> _WORK INSTRUCTION_: Among the lines below, keep only those from the one containing "Lemma hooks_sublist id" through the one containing "- split; [done|]. cbn.", and reproduce them exactly.

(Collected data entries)
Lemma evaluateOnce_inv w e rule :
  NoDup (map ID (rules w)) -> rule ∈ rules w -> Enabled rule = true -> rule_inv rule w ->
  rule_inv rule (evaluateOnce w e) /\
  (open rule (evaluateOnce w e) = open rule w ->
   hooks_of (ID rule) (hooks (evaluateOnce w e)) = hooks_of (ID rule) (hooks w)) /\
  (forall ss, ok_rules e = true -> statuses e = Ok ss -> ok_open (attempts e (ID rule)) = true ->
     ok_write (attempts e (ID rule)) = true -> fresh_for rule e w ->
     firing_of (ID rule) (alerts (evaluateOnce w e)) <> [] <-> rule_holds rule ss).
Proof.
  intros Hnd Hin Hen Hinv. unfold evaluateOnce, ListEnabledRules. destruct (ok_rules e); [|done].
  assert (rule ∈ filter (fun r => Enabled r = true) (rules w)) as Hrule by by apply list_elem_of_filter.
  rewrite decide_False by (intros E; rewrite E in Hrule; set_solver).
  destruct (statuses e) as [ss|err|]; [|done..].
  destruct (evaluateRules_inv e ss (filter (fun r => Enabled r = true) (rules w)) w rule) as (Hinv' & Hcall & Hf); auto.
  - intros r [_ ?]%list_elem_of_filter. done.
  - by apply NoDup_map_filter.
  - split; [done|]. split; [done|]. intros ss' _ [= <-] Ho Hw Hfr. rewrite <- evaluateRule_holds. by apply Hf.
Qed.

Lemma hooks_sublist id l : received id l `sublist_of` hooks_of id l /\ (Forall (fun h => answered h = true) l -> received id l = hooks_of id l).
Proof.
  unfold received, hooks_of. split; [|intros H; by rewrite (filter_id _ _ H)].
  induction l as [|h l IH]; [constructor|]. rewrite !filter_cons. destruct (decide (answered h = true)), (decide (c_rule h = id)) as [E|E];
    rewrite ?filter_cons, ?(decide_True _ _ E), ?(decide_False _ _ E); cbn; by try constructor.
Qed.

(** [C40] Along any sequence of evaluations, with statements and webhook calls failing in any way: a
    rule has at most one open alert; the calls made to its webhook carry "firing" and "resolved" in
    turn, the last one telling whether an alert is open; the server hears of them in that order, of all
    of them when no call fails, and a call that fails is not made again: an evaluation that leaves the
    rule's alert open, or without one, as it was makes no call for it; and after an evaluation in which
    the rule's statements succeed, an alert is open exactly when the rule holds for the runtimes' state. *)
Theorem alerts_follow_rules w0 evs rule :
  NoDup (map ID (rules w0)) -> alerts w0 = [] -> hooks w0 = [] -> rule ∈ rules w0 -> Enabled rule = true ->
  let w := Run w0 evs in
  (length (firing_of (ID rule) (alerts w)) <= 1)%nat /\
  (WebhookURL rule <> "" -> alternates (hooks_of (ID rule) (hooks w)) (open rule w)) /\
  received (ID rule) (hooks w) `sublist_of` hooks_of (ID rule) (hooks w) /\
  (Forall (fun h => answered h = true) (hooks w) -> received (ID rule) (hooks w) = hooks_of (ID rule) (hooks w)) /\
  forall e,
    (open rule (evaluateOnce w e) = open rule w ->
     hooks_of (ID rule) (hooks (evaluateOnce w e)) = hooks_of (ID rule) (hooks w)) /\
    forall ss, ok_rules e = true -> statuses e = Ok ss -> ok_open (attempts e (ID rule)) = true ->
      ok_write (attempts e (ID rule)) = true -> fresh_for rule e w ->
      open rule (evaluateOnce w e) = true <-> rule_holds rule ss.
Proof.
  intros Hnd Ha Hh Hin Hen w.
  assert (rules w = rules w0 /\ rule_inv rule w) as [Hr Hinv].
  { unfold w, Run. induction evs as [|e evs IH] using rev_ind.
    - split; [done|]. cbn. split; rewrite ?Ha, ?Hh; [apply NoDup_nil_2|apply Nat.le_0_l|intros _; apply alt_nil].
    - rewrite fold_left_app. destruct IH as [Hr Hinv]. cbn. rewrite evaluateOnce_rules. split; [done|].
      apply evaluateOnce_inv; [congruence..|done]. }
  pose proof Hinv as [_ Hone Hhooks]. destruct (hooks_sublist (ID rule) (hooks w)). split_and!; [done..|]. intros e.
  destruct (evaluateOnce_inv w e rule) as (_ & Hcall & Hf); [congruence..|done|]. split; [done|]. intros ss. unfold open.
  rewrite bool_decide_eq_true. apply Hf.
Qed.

> _WRITTEN RESPONSE_:
Lemma hooks_sublist id l : received id l `sublist_of` hooks_of id l /\ (Forall (fun h => answered h = true) l -> received id l = hooks_of id l).
Proof.
  unfold received, hooks_of. split; [|intros H; by rewrite (filter_id _ _ H)].
  induction l as [|h l IH]; [constructor|]. rewrite !filter_cons. destruct (decide (answered h = true)), (decide (c_rule h = id)) as [E|E];
    rewrite ?filter_cons, ?(decide_True _ _ E), ?(decide_False _ _ E); cbn; by try constructor.
Qed.

(** [C40] Along any sequence of evaluations, with statements and webhook calls failing in any way: a
    rule has at most one open alert; the calls made to its webhook carry "firing" and "resolved" in
    turn, the last one telling whether an alert is open; the server hears of them in that order, of all
    of them when no call fails, and a call that fails is not made again: an evaluation that leaves the
    rule's alert open, or without one, as it was makes no call for it; and after an evaluation in which
    the rule's statements succeed, an alert is open exactly when the rule holds for the runtimes' state. *)
Theorem alerts_follow_rules w0 evs rule :
  NoDup (map ID (rules w0)) -> alerts w0 = [] -> hooks w0 = [] -> rule ∈ rules w0 -> Enabled rule = true ->
  let w := Run w0 evs in
  (length (firing_of (ID rule) (alerts w)) <= 1)%nat /\
  (WebhookURL rule <> "" -> alternates (hooks_of (ID rule) (hooks w)) (open rule w)) /\
  received (ID rule) (hooks w) `sublist_of` hooks_of (ID rule) (hooks w) /\
  (Forall (fun h => answered h = true) (hooks w) -> received (ID rule) (hooks w) = hooks_of (ID rule) (hooks w)) /\
  forall e,
    (open rule (evaluateOnce w e) = open rule w ->
     hooks_of (ID rule) (hooks (evaluateOnce w e)) = hooks_of (ID rule) (hooks w)) /\
    forall ss, ok_rules e = true -> statuses e = Ok ss -> ok_open (attempts e (ID rule)) = true ->
      ok_write (attempts e (ID rule)) = true -> fresh_for rule e w ->
      open rule (evaluateOnce w e) = true <-> rule_holds rule ss.
Proof.
  intros Hnd Ha Hh Hin Hen w.
  assert (rules w = rules w0 /\ rule_inv rule w) as [Hr Hinv].
  { unfold w, Run. induction evs as [|e evs IH] using rev_ind.
    - split; [done|]. cbn. split; rewrite ?Ha, ?Hh; [apply NoDup_nil_2|apply Nat.le_0_l|intros _; apply alt_nil].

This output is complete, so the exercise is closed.